Look below for the line that contains "Lemma drop_spaces_head (l", then copy it and each following line exactly, through and including the line that contains "unfold trimmed, trim, rev_string. cbv zeta.".

- [SOURCE MATERIAL]:

◇ ◇ ◇ ◇ ◇

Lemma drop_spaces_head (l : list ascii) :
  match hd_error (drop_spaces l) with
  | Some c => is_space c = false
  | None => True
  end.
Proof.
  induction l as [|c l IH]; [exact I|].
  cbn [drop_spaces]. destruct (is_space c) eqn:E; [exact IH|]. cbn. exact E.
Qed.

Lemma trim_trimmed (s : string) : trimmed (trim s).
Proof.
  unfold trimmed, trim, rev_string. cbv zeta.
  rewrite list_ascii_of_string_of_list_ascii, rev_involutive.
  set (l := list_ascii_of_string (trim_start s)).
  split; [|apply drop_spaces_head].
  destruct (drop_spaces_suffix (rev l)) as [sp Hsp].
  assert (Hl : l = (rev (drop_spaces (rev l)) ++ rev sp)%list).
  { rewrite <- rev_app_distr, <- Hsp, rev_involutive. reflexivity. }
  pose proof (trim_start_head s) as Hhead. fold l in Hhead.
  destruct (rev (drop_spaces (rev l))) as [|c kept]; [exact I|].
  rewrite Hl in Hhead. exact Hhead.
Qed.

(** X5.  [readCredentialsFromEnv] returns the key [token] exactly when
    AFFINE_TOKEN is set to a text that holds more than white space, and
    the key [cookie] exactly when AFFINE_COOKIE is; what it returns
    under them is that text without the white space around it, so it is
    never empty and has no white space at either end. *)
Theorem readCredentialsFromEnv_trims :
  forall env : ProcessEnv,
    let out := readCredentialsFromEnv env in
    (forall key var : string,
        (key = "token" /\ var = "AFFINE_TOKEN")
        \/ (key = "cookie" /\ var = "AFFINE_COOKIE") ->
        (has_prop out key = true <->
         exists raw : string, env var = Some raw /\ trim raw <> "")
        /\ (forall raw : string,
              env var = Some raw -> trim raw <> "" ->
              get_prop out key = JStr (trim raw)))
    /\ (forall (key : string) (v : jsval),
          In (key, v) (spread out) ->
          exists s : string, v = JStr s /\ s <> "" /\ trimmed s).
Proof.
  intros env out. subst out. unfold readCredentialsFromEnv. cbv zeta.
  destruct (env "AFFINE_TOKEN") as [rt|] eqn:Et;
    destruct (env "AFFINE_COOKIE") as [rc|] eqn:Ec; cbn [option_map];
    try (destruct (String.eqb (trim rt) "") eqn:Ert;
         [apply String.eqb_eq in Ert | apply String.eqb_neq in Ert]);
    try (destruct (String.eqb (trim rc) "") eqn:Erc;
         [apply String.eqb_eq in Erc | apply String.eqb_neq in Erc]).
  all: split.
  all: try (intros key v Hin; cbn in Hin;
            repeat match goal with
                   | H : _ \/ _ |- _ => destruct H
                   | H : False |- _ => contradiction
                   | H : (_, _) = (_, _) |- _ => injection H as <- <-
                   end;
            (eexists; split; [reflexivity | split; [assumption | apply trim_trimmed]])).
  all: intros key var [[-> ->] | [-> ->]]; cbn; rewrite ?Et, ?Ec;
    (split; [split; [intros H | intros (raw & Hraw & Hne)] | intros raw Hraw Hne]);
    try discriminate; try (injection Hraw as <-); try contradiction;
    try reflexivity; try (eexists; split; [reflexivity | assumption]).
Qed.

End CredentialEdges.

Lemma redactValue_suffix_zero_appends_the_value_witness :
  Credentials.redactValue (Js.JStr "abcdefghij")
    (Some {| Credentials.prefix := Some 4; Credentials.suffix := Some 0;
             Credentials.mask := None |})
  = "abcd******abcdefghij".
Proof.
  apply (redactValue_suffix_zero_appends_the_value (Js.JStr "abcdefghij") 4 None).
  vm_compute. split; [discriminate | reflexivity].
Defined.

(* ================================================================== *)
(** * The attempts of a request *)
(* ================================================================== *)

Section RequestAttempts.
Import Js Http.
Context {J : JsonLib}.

◇ ◇ ◇ ◇ ◇

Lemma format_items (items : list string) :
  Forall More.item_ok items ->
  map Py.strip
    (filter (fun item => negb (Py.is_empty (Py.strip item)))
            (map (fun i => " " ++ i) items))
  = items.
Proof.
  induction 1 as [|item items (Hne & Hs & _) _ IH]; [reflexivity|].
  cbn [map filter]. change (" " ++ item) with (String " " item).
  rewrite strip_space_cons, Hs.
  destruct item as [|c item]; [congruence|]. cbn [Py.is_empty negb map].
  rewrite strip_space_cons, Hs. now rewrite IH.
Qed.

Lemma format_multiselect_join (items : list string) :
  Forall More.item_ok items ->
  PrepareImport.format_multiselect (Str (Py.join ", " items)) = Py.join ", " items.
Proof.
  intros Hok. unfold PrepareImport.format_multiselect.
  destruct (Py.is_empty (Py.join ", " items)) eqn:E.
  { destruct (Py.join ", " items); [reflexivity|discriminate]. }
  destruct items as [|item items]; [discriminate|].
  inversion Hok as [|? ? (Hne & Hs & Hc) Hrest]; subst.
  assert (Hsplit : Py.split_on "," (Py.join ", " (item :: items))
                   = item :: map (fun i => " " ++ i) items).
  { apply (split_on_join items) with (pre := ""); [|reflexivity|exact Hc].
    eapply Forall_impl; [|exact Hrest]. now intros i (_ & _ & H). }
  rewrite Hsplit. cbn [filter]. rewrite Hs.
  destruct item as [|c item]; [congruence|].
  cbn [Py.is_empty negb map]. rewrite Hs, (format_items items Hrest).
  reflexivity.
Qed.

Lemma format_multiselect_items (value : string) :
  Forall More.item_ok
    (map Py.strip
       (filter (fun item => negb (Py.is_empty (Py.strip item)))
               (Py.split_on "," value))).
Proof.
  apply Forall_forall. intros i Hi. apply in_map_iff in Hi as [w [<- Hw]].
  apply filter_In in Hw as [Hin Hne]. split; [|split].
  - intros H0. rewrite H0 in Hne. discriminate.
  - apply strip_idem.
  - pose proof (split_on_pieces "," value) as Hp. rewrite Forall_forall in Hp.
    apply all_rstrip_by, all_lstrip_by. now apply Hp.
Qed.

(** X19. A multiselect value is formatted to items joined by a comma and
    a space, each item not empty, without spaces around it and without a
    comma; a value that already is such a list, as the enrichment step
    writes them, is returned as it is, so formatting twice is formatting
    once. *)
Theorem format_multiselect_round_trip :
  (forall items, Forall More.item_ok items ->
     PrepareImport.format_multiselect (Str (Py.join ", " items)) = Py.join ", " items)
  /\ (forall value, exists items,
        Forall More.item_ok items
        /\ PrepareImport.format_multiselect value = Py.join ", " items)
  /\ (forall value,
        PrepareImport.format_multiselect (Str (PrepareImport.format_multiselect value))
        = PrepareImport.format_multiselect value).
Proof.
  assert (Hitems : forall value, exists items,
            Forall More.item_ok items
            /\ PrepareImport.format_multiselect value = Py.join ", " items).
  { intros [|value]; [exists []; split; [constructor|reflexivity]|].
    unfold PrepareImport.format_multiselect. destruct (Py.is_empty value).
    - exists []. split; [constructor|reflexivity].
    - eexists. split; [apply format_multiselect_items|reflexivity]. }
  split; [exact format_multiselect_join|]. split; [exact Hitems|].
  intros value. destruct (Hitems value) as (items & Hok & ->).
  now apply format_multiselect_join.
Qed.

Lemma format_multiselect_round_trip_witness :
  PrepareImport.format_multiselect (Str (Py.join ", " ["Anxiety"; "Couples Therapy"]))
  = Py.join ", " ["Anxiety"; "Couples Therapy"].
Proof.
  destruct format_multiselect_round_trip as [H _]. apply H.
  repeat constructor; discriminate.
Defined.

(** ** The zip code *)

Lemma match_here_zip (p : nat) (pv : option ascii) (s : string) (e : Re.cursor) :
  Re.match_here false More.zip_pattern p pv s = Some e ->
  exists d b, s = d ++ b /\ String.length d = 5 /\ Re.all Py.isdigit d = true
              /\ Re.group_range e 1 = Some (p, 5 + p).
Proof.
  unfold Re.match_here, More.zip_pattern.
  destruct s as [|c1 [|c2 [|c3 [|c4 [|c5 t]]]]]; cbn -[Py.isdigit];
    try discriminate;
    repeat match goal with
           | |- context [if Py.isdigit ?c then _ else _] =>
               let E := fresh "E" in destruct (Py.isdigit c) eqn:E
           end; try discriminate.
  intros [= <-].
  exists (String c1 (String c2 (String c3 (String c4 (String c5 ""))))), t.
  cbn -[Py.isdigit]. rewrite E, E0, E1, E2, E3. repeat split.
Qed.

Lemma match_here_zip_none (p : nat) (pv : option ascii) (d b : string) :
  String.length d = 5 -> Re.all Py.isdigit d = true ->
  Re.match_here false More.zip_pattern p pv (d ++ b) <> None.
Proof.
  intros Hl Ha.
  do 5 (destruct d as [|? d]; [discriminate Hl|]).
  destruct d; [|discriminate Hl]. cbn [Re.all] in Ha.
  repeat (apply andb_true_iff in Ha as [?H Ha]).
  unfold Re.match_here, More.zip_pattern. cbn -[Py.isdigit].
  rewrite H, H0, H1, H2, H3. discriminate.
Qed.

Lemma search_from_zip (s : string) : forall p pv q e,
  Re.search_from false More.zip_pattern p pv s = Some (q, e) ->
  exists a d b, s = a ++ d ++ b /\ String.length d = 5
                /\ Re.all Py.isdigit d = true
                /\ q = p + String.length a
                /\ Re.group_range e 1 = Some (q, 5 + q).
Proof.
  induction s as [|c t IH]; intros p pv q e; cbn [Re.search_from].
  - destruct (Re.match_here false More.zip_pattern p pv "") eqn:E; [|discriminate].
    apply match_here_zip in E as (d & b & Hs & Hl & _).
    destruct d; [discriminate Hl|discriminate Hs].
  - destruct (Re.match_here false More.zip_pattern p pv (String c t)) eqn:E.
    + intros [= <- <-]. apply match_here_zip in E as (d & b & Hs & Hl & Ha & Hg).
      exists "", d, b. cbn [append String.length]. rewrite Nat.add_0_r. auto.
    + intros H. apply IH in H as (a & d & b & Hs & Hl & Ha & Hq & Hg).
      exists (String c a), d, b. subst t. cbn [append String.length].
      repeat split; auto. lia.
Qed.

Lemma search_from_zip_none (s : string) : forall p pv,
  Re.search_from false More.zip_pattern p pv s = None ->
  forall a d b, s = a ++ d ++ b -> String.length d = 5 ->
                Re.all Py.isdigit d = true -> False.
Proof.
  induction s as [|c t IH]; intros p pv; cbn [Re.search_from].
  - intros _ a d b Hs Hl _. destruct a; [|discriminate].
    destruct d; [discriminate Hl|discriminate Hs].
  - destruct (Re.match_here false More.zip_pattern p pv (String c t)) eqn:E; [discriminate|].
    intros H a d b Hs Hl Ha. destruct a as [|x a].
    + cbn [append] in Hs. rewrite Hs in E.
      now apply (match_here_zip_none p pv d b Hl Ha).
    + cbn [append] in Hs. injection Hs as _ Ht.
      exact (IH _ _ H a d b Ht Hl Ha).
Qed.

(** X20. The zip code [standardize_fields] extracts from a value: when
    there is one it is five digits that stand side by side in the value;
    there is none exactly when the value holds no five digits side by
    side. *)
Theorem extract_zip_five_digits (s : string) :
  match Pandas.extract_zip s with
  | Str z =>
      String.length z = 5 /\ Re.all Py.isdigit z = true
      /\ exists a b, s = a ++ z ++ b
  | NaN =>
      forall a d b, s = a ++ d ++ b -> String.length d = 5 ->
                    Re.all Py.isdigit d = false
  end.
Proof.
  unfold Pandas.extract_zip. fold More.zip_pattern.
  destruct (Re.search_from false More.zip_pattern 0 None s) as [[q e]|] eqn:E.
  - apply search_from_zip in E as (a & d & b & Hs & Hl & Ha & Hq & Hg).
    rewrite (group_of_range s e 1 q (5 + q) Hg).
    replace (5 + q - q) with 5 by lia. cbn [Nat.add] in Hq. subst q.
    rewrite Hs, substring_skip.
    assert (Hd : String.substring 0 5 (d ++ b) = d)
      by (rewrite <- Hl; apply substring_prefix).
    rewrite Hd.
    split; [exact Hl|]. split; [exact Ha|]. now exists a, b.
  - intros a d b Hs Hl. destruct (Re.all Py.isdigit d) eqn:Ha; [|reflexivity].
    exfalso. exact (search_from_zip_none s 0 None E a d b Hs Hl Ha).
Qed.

◇ ◇ ◇ ◇ ◇

- [RESPONSE]:
Lemma drop_spaces_head (l : list ascii) :
  match hd_error (drop_spaces l) with
  | Some c => is_space c = false
  | None => True
  end.
Proof.
  induction l as [|c l IH]; [exact I|].
  cbn [drop_spaces]. destruct (is_space c) eqn:E; [exact IH|]. cbn. exact E.
Qed.

Lemma trim_trimmed (s : string) : trimmed (trim s).
Proof.
  unfold trimmed, trim, rev_string. cbv zeta.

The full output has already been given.